Seat q of the Real Academia Española
- Incumbent
- Assumed office 21 May 2023
- Preceded by: Gregorio Salvador Caja

= Asunción Gómez Pérez =

Spanish computer scientist and academic (born 1967)

Asunción Gómez Pérez is a Spanish computer scientist, the Vice-Rector for Research, Innovation and Doctoral Studies and a Full Professor at the Technical University of Madrid. In 2015, she received National Prize of Informatics from Scientific Society of Informatics of Spain.
She is also the recipient of the Ada Byron Prize. She is working in the field of artificial intelligence, specifically in semantic web and ontology engineering.

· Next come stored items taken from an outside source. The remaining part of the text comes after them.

(* ===== verification/UftAdapterFacts.v ===== *)
(** * What the adapter keeps, whatever the engine

    Publishing changes the adapter's counters only.  Each handler is shown to
    act on the finite maps its tables stand for, and the invariant of the
    active orders (known side, positive price and quantity) is preserved. *)

From Stdlib Require Import Ascii.
From S2P Require Import Prelude OpenAddressing FixedHashTable Itch50 UftTypes UftAdapter.
Import itch50 NasdaqItchUftAdapter.
Import (hints) UftAdapterStats.

(** ** Publications *)

(** Everything but the counters. *)
Definition same_tables (a a' : t) : Prop :=
  instrument_id_ a' = instrument_id_ a /\ locator_ a' = locator_ a /\
  source_sequence_ a' = source_sequence_ a /\ orders_ a' = orders_ a /\ matches_ a' = matches_ a.

Lemma same_tables_refl a : same_tables a a.
Proof. by split_and!. Qed.

Lemma same_tables_trans a b c : same_tables a b -> same_tables b c -> same_tables a c.
Proof. unfold same_tables. intuition congruence. Qed.

Lemma count_tables a f : same_tables a (count a f).
Proof. by split_and!. Qed.

#[export] Hint Resolve same_tables_refl count_tables : qtrader.

Ltac same_steps :=
  repeat match goal with
  | |- same_tables _ (if _ then _ else _) => case_match
  | |- same_tables _ (match _ with _ => _ end) => case_match
  | |- same_tables _ (count _ _) => eapply same_tables_trans; [|apply count_tables]
  end; try apply same_tables_refl.

Section publications.
Context {E : Type} `{MarketDataEngine E}.
Implicit Types (a : t) (engine : E).

Lemma malformed_tables a : same_tables a (malformed a).
Proof. apply count_tables. Qed.

Lemma count_insert_failure_tables a r : same_tables a (count_insert_failure a r).
Proof. destruct r; apply count_tables. Qed.

Lemma book_publish_tables a engine e : same_tables a (book_publish a engine e).1.
Proof.
  unfold book_publish. destruct publish_book_update as [pub|]; [|apply same_tables_refl].
  destruct (pub engine e) as [engine' d]. cbn [fst]. same_steps.
Qed.

Lemma emit_book_tables a engine m act id nid mid p q s pr :
  same_tables a (emit_book a engine m act id nid mid p q s pr).1.
Proof. apply book_publish_tables. Qed.

Lemma emit_order_tables a engine m id o : same_tables a (emit_order a engine m id o).1.
Proof.
  unfold emit_order. destruct (publish_order_detail _ _) as [engine' d]. cbn [fst]. same_steps.
Qed.

Lemma emit_transaction_tables a engine m tid ty s p q id :
  same_tables a (emit_transaction a engine m tid ty s p q id).1.
Proof.
  unfold emit_transaction. case_match; [apply malformed_tables|].
  destruct (publish_transaction _ _) as [engine' d]. cbn [fst]. same_steps.
Qed.
End publications.

(** ** The invariant *)

Record order_wf (o : Order.t) : Prop := {
  order_side : Order.side o <> UftSide.Unknown;
  order_price_range : 0 < Order.price_ticks o < 2 ^ 32;
  order_remaining_range : 0 < Order.remaining o < 2 ^ 32
}.

Record adapter_wf (a : t) : Prop := {
  adapter_orders : FixedHashTable.wf (orders_ a);
  adapter_matches : FixedHashTable.wf (matches_ a);
  adapter_order_wf : forall id o, FixedHashTable.view (orders_ a) !! id = Some o -> order_wf o;
  adapter_match_wf : forall id mt, FixedHashTable.view (matches_ a) !! id = Some mt -> 0 <= Match.quantity mt
}.

Lemma adapter_wf_tables a a' : same_tables a a' -> adapter_wf a -> adapter_wf a'.
Proof. intros (_ & _ & _ & Ho & Hm) []. constructor; by rewrite ?Ho, ?Hm. Qed.

Definition orders_view (a : t) : gmap Z Order.t := FixedHashTable.view (orders_ a).

(** The quantity taken off an order; gone when none is left. *)
Definition take_order (o : Order.t) (q : Z) : option Order.t :=
  if decide (Order.remaining o = q) then None
  else Some (o <| Order.remaining := Order.remaining o - q |>).

Lemma with_orders_wf a tab :
  adapter_wf a -> FixedHashTable.wf tab ->
  (forall id o, FixedHashTable.view tab !! id = Some o -> order_wf o) ->
  adapter_wf (a <| orders_ := tab |>).
Proof. intros Hwf Ht Ho. constructor; [done|apply Hwf|done|apply Hwf]. Qed.

Lemma erase_order_wf a id :
  adapter_wf a ->
  adapter_wf (a <| orders_ ::= fun tab => (FixedHashTable.erase tab id).1 |>) /\
  orders_view (a <| orders_ ::= fun tab => (FixedHashTable.erase tab id).1 |>) =
    delete id (orders_view a).
Proof.
  intros Hwf. destruct (FixedHashTable.erase (orders_ a) id) as [tab b] eqn:E.
  destruct (FixedHashTable.table_erase_wf_view _ _ _ _ (adapter_orders _ Hwf) E) as (Hw & _ & _ & Hv).
  change (a <| orders_ ::= fun tab => (FixedHashTable.erase tab id).1 |>)
    with (a <| orders_ := (FixedHashTable.erase (orders_ a) id).1 |>).
  rewrite E. split; [|done]. apply with_orders_wf; [done..|].
  cbn [fst]. intros k o. rewrite Hv, lookup_delete_Some. intros [_ Hk]. by apply (adapter_order_wf _ Hwf k).
Qed.

Lemma assign_order_wf a id o o' :
  adapter_wf a -> orders_view a !! id = Some o -> order_wf o' ->
  adapter_wf (a <| orders_ ::= fun tab => FixedHashTable.assign tab id o' |>) /\
  orders_view (a <| orders_ ::= fun tab => FixedHashTable.assign tab id o' |>) =
    <[id := o']> (orders_view a).
Proof.
  intros Hwf Hid Ho.
  destruct (FixedHashTable.table_assign_wf_view (orders_ a) id o' (adapter_orders _ Hwf) ltac:(by eexists))
    as (Hwf' & _ & Hv).
  split; [|done]. apply (with_orders_wf a (FixedHashTable.assign (orders_ a) id o')); [done..|].
  intros k o1. rewrite Hv, lookup_insert_Some.
  intros [[_ <-]|[_ Hk]]; [done|by apply (adapter_order_wf _ Hwf k)].
Qed.

(** Only the order table may change. *)
Definition same_others (a a' : t) : Prop :=
  instrument_id_ a' = instrument_id_ a /\ locator_ a' = locator_ a /\
  source_sequence_ a' = source_sequence_ a /\ matches_ a' = matches_ a.

Lemma take_others a id q : same_others a (take a id q).
Proof.
  unfold take. case_match; [|by split_and!]. case_match; by split_and!.
Qed.

Lemma take_spec a id q o :
  adapter_wf a -> orders_view a !! id = Some o -> 0 < q <= Order.remaining o ->
  adapter_wf (take a id q) /\
  orders_view (take a id q) =
    match take_order o q with
    | Some o' => <[id := o']> (orders_view a)
    | None => delete id (orders_view a)
    end.
Proof.
  intros Hwf Hid Hq. destruct (adapter_order_wf _ Hwf id o Hid) as [Hs Hp Hr].
  unfold take. rewrite FixedHashTable.table_find_spec by apply Hwf.
  unfold orders_view in Hid. rewrite Hid. rewrite wrap_small by lia. unfold take_order.
  destruct (Z.eqb_spec (Order.remaining o - q) 0) as [E|E].
  - rewrite decide_True by lia.
    set (o' := o <| Order.remaining := Order.remaining o - q |>).
    (* the zero-remaining record lives between the write and the erase only *)
    destruct (FixedHashTable.table_assign_wf_view (orders_ a) id o' (adapter_orders _ Hwf) ltac:(by eexists))
      as (Hwf1 & _ & Hv1).
    set (tab := FixedHashTable.assign _ _ _) in *.
    destruct (FixedHashTable.erase tab id) as [tab' ok] eqn:Ee.
    destruct (FixedHashTable.table_erase_wf_view _ _ _ _ Hwf1 Ee) as (Hwf2 & _ & _ & Hv2).
    match goal with |- adapter_wf ?x /\ _ =>
      change x with (a <| orders_ := (FixedHashTable.erase tab id).1 |>) end.
    rewrite Ee. cbn [fst]. rewrite Hv1, delete_insert_eq in Hv2.
    split; [apply with_orders_wf; [done..|]|].
    + intros k o1. rewrite Hv2, lookup_delete_Some. intros [_ Hk]. by apply (adapter_order_wf _ Hwf k).
    + unfold orders_view at 1. updates. cbn [orders_]. rewrite Hv2. done.
  - rewrite decide_False by lia.
    apply (assign_order_wf a id o (o <| Order.remaining := Order.remaining o - q |>)); [done..|].
    constructor; cbn; [done|done|lia].
Qed.

Lemma insert_match_wf a mid mt tab r :
  adapter_wf a -> 0 <= Match.quantity mt -> FixedHashTable.insert (matches_ a) mid mt = (tab, r) ->
  adapter_wf (a <| matches_ := tab |>).
Proof.
  intros Hwf Hq Hi. destruct (FixedHashTable.table_insert_wf_view _ _ _ _ _ (adapter_matches _ Hwf) Hi)
    as (Hw & _ & _ & Hv). constructor; [apply Hwf|done|apply Hwf|].
  intros k mt'. updates. cbn [matches_]. rewrite Hv.
  case_decide; [|by apply Hwf]. rewrite lookup_insert_Some.
  intros [[_ <-]|[_ Hk]]; [done|by apply (adapter_match_wf _ Hwf k)].
Qed.

Lemma insert_order_wf a id o tab r :
  adapter_wf a -> order_wf o -> FixedHashTable.insert (orders_ a) id o = (tab, r) ->
  adapter_wf (a <| orders_ := tab |>) /\
  orders_view (a <| orders_ := tab |>) =
    (if decide (r = FixedHashTable.Inserted) then <[id := o]> (orders_view a) else orders_view a) /\
  (r = FixedHashTable.Inserted -> orders_view a !! id = None /\ id <> 0).
Proof.
  intros Hwf Ho Hi. destruct (FixedHashTable.table_insert_wf_view _ _ _ _ _ (adapter_orders _ Hwf) Hi)
    as (Hw & _ & Hr & Hv). split_and!.
  - apply with_orders_wf; [done..|]. intros k o'. rewrite Hv.
    case_decide; [|by apply (adapter_order_wf _ Hwf k)]. rewrite lookup_insert_Some.
    intros [[_ <-]|[_ Hk]]; [done|by apply (adapter_order_wf _ Hwf k)].
  - done.
  - intros ->. unfold FixedHashTable.insert_result in Hr. unfold orders_view.
    repeat case_decide; try done. split; [|done]. by apply eq_None_not_Some.
Qed.

Lemma erase_match_wf a id :
  adapter_wf a -> adapter_wf (a <| matches_ ::= fun tab => (FixedHashTable.erase tab id).1 |>).
Proof.
  intros Hwf. destruct (FixedHashTable.erase (matches_ a) id) as [tab b] eqn:E.
  destruct (FixedHashTable.table_erase_wf_view _ _ _ _ (adapter_matches _ Hwf) E) as (Hw & _ & _ & Hv).
  change (a <| matches_ ::= fun tab => (FixedHashTable.erase tab id).1 |>)
    with (a <| matches_ := (FixedHashTable.erase (matches_ a) id).1 |>).
  rewrite E. constructor; [apply Hwf|done|apply Hwf|].
  intros k mt. updates. cbn [matches_ fst]. rewrite Hv, lookup_delete_Some.
  intros [_ Hk]. by apply (adapter_match_wf _ Hwf k).
Qed.

Lemma table_make_bound {V} `{Inhabited V} n (tab : FixedHashTable.t V) :
  0 <= n < 2 ^ 64 -> FixedHashTable.make n = Some tab -> 1 <= n <= 2 ^ 62.
Proof.
  intros Hn. unfold FixedHashTable.make. destruct (Z.eqb_spec n 0) as [->|]; [done|].
  destruct (Z.leb_spec n (2 ^ 62)); [lia|].
  by rewrite FixedHashTable.table_rounded_capacity_overflow by lia.
Qed.

Lemma make_wf id loc mo mm a :
  0 <= mo < 2 ^ 64 -> 0 <= mm < 2 ^ 64 -> make id loc mo mm = Some a ->
  adapter_wf a /\ orders_view a = ∅ /\ instrument_id_ a = id /\ locator_ a = loc.
Proof.
  intros Ho Hm. unfold make.
  destruct (FixedHashTable.make mo) as [to|] eqn:Eo; [|done].
  destruct (FixedHashTable.make mm) as [tm|] eqn:Em; [|done].
  destruct (FixedHashTable.table_make_ok (V := Order.t) mo) as (to' & Ho' & Hwo & Hvo & _);
    [by eapply table_make_bound|].
  destruct (FixedHashTable.table_make_ok (V := Match.t) mm) as (tm' & Hm' & Hwm & Hvm & _);
    [by eapply table_make_bound|].
  rewrite Eo in Ho'. rewrite Em in Hm'. injection Ho' as <-. injection Hm' as <-.
  cbn [mbind option_bind]. intros [= <-].
  split_and!; try done. constructor; [done|done|..];
    cbn [orders_ matches_]; rewrite ?Hvo, ?Hvm; intros k o; by rewrite lookup_empty.
Qed.

(** ** What a message does to the active orders

    The order replay of the feed, on a finite map: the reference the handlers
    are compared with. *)
Definition reduce_orders (orders : gmap Z Order.t) (id q : Z) : gmap Z Order.t :=
  match orders !! id with
  | Some o =>
      match take_order o q with
      | Some o' => <[id := o']> orders
      | None => delete id orders
      end
  | None => orders
  end.

Definition message_orders (orders : gmap Z Order.t) (message : list Z) : gmap Z Order.t :=
  let type := byte_at message 0 in
  let id := read_u64 (message +! 11) in
  if (type =? chr "A") || (type =? chr "F") then
    <[id := Order.mk (read_u32 (message +! 32)) (read_u32 (message +! 20))
              (side_of (byte_at message 19))]> orders
  else if (type =? chr "E") || (type =? chr "C") || (type =? chr "X") then
    reduce_orders orders id (read_u32 (message +! 19))
  else if type =? chr "D" then delete id orders
  else if type =? chr "U" then
    match orders !! id with
    | Some o =>
        <[read_u64 (message +! 19) :=
          Order.mk (read_u32 (message +! 31)) (read_u32 (message +! 27)) (Order.side o)]>
          (delete id orders)
    | None => orders
    end
  else orders.

(** ** Tables through publications *)

Lemma same_tables_view a a' : same_tables a a' -> orders_view a' = orders_view a.
Proof. intros (_ & _ & _ & Ho & _). unfold orders_view. by rewrite Ho. Qed.

Lemma same_tables_ids a a' :
  same_tables a a' -> instrument_id_ a' = instrument_id_ a /\ locator_ a' = locator_ a.
Proof. by intros (? & ? & _). Qed.

Lemma find_order a id : adapter_wf a -> FixedHashTable.find (orders_ a) id = orders_view a !! id.
Proof. intros Hwf. by apply FixedHashTable.table_find_spec, Hwf. Qed.

Lemma known_side s : is_unknown (side_of s) = false -> side_of s <> UftSide.Unknown.
Proof. by intros H%bool_decide_eq_false. Qed.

==Early life and education==
Asunción Gómez Pérez was born in Azuaga, Spain. She received a PhD in Computer Science from the Technical University of Madrid in 1993. She also has a Masters in Business Administration (MBA) from the Comillas Pontifical University. In 1994, she was a postdoctoral researcher at the Knowledge Systems Laboratory at Stanford University working with Tom Gruber.

==Career==
Between 1995 and 1998, she was the executive director of the Artificial Intelligence Lab at the Faculty of Informatics at the Technical University of Madrid. She was the director of the Department of Artificial Intelligence between 2008 and 2016 and the academic director of the Masters and PhD in Artificial Intelligence between 2009 and 2016. She has been a full professor since 2008. She has over 300 publications and 20,000 citations.